A study of the needs of alternative caregivers who provide care for adolescents and young adults affected by prenatal exposure to alcohol

Abstract

Fetal alcohol syndrome and fetal alcohol effects have become a great concern over the past two decades here in Manitoba. Many of the children affected by this disability are being taken from their biological homes and placed in foster and adoptive care. Women continue to be the main care providers for these children through their childhood and on into their adolescent and adult years. This thesis is a qualitative analysis of the role of women as care providers to persons affected by prenatal exposure to alcohol. Sixteen women were interviewed in an attempt to understand their experiences of raising and caring from fetal alcohol effected adolescents and young adults.
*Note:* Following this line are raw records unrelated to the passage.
(* ===== verification/SftpDirs.v ===== *)
(** * Listing directories over an sftp connection (src/usfs_wrap/sshfs/sshfs_wrap.c)

    [sftp_readdir_sync] asks for the next entries until the server has no more;
    [sftp_readdir_async] keeps a window of requests under way, which grows from two to
    32, takes the answers in the order of the requests and gives up those that are
    still under way when the first one has met the end. *)

From Stdlib Require Import ZArith Lia Ascii String.
From stdpp Require Import base list gmap sets.
From S2P Require Import Prelude World Cache SftpBuf SftpConn SftpRequests SftpFiles SftpTransfers SftpReads.

Local Open Scope Z_scope.

Definition READDIR_START : Z := 2.
Definition READDIR_MAX : Z := 32.

(** An open directory.  It does not change until it is freed. *)
Record dir_handle := DirHandle { dh_buf : buffer; dh_conn : nat }.
(** What [filler] gets. *)
Definition entry : Type := list ascii * stat.

Definition add_dir_count (d : Z) (x : conn) : conn :=
  Conn (processing_thread_started x) (rfd x) (wfd x) (connver x) (req_count x) (i32 (dir_count x + d)) (file_count x).

Section Dirs.
Context `{Heap} {W C : Type} `{!Channel W} `{!Dialer W} `{!TableOrder} `{!OpenCache C}.
Context (opts : options) (noise : nat) (patience : nat) (fopts : file_options).
(** [NDEBUG], which turns assertions off. *)
Context (ndebug : bool).
#[local] Hint Extern 0 (Transport (session _)) => exact (session_transport opts noise) : typeclass_instances.
Abbreviation sshfs := (client (session W) end_data (files C)).
Abbreviation HP A := (prog sshfs (option A)).

Definition hassert (b : bool) : HP unit := if ndebug || b then hret tt else lift Exit.

Definition sftp_readdir_send (c : nat) (handle : buffer) : HP (Z * option Z) :=
  let? iov := lift (buf_to_iov handle) in
  sftp_request_send (reconnect opts) patience c SSH_FXP_READDIR [iov] None None SSH_FXP_NAME.

Definition sshfs_req_pending (req : Z) : HP bool :=
  let* r := req_get req in
  let* t := pget in
  hret (bool_decide (is_Some (reqtab t !! rq_id r))).

(** The inner loop: requests are sent until [max] are under way or one fails. *)
Fixpoint readdir_send_loop (fuel : nat) (c : nat) (handle : buffer) (err outstanding max : Z) (l : list Z) (done : bool) :
    HP (Z * Z * list Z * bool) :=
  if negb done && (outstanding <? max) then
    match fuel with
    | O => lift Undef
    | S fuel =>
        let? (tmperr, req) := sftp_readdir_send c handle in
        if negb (tmperr =? 0) then hret (tmperr, outstanding, l, true)
        else
          let? req := lift (deref req) in
          readdir_send_loop fuel c handle err (outstanding + 1) max (l ++ [req]) done
    end
  else hret (err, outstanding, l, done).

(** The request is not waited for if it is still under way: whether it still wants a
    reply. *)
Definition readdir_give_up (req : Z) : HP Z :=
  do? lock;
  let? pending := sshfs_req_pending req in
  do? hrun (if (pending : bool) then req_upd req (set_want_reply 0) else pret tt);
  let* r := req_get req in
  hret (want_reply r).

(** [fuel] bounds the rounds.  The result, what [filler] got, and the list at the end. *)
Fixpoint readdir_loop (fuel : nat) (c : nat) (handle : buffer) (err outstanding max : Z) (l : list Z) (done : bool) :
    HP (Z * list entry * list Z) :=
  if negb done || negb (outstanding =? 0) then
    match fuel with
    | O => lift Undef
    | S fuel =>
        let? (err, outstanding, l, done) := readdir_send_loop (Z.to_nat READDIR_MAX) c handle err outstanding max l done in
        if negb (outstanding =? 0) then
          match l with
          | [] => lift Undef
          | req :: l =>
              let outstanding := outstanding - 1 in
              let? want_reply := if (done : bool) then readdir_give_up req else hret 1 in
              if want_reply =? 0 then readdir_loop fuel c handle err outstanding max l done
              else
                let? (tmperr, name) := sftp_request_wait (reconnect opts) patience req SSH_FXP_READDIR SSH_FXP_NAME in
                let '(err, done) := if negb (tmperr =? 0) && negb done then (if tmperr =? MY_EOF then 0 else tmperr, true)
                                    else (err, done) in
                if negb done then
                  let? name := lift (deref name) in
                  let? s := sget in
                  let? (res, _) := lift (buf_get_entries (ids s) name) in
                  let max := if max <? READDIR_MAX then max + 1 else max in
                  let? (more, rest) := readdir_loop fuel c handle res.1 outstanding max l (negb (res.1 =? 0)) in
                  hret (more.1, res.2 ++ more.2, rest)
                else readdir_loop fuel c handle err outstanding max l done
          end
        else readdir_loop fuel c handle err outstanding max l done
    end
  else hret (err, [], l).

Definition sftp_readdir_async (rounds : nat) (c : nat) (handle : buffer) (offset : Z) : HP (Z * list entry) :=
  do? hassert (offset =? 0);
  let? (res, l) := readdir_loop rounds c handle 0 0 READDIR_START [] false in
  do? hassert (match l with [] => true | _ => false end);
  hret res.

Fixpoint readdir_sync_loop (fuel : nat) (c : nat) (handle : buffer) : HP (Z * list entry) :=
  match fuel with
  | O => lift Undef
  | S fuel =>
      let? (err, name) := request' opts noise patience c SSH_FXP_READDIR handle SSH_FXP_NAME in
      if negb (err =? 0) then hret (err, [])
      else
        let? name := lift (deref name) in
        let? s := sget in
        let? (res, _) := lift (buf_get_entries (ids s) name) in
        if negb (res.1 =? 0) then hret res
        else let? more := readdir_sync_loop fuel c handle in hret (more.1, res.2 ++ more.2)
  end.
Definition sftp_readdir_sync (rounds : nat) (c : nat) (handle : buffer) (offset : Z) : HP (Z * list entry) :=
  do? hassert (offset =? 0);
  let? res := readdir_sync_loop rounds c handle in
  hret (if res.1 =? MY_EOF then 0 else res.1, res.2).

(** The result and the handle, which stays with [fi]. *)
Definition sshfs_opendir (path : list ascii) : HP (Z * option dir_handle) :=
  let? c := get_conn None None in
  let? buf := lift (let! buf := buf_init 0 in add_path fopts buf path) in
  let? (err, outbuf) := request' opts noise patience c SSH_FXP_OPENDIR buf SSH_FXP_HANDLE in
  if negb (err =? 0) then hret (err, None)
  else
    let? outbuf := lift (deref outbuf) in
    do? lock;
    do? hrun (on_ses (conn_upd c (add_dir_count 1)));
    hret (0, Some (DirHandle (buf_finish outbuf) c)).

Definition sshfs_readdir (sync_readdir : bool) (rounds : nat) (offset : Z) (fi : dir_handle) : HP (Z * list entry) :=
  if sync_readdir then sftp_readdir_sync rounds (dh_conn fi) (dh_buf fi) offset
  else sftp_readdir_async rounds (dh_conn fi) (dh_buf fi) offset.

Definition sshfs_releasedir (fi : dir_handle) : HP Z :=
  let? (err, _) := request' opts noise patience (dh_conn fi) SSH_FXP_CLOSE (dh_buf fi) 0 in
  do? lock;
  do? hrun (on_ses (conn_upd (dh_conn fi) (add_dir_count (-1))));
  hret err.
End Dirs.

(** ** A directory *)

(** What a server answers to the request number [i] to read a directory that it sends
    in the parts [parts]; [text] is its message at the end. *)
Definition dir_answer (text : list ascii) (parts : list (list wire_entry)) (i : nat) : Z * list ascii :=
  match parts !! i with
  | Some es => (SSH_FXP_NAME, entries_bytes es)
  | None => (SSH_FXP_STATUS, be_bytes 4 SSH_FX_EOF ++ text)
  end.

(** ** Requests that are waited for in order *)

Lemma delete_first {A} (i : Z) (a : A) (l : list (Z * A)) (m : gmap Z A) : i ∉ l.*1 -> m !! i = None ->
  delete i (list_to_map ((i, a) :: l) ∪ m) = list_to_map l ∪ m.
Proof.
  intros Hl Hm. cbn [list_to_map foldr fst snd]. rewrite delete_union, delete_insert_eq, !delete_id; [done|done|by apply not_elem_of_list_to_map_1].
Qed.
Lemma update_first {A} (i : Z) (a b : A) (l : list (Z * A)) (m : gmap Z A) :
  <[i := b]> (list_to_map ((i, a) :: l) ∪ m) = list_to_map ((i, b) :: l) ∪ m.
Proof. cbn [list_to_map foldr fst snd]. by rewrite insert_union_l, insert_insert_eq. Qed.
The thesis explores the caregivers struggle to understand the disability, learn new parenting strategies and gain support from service providers. A phenomenological approach was taken to analyze the interviews. The women were found to be struggling with the huge task of caring for this population group and with the lack of services available to provide ongoing support for FAS/FAE individuals as they reach adulthood. It is apparent that society has not found a way to support this population group. These women continue to nurture and sacrifice their personal development, career prospects, and mental and physical health to care for this population group well into adult years. Society continues to exploit these women. We as a society need to find ways to better support persons who take on the task of caring for individuals with FAS/FAE. Community based approaches to looking after persons affected by FAS/FAE are preferred over those that continue to exploit women.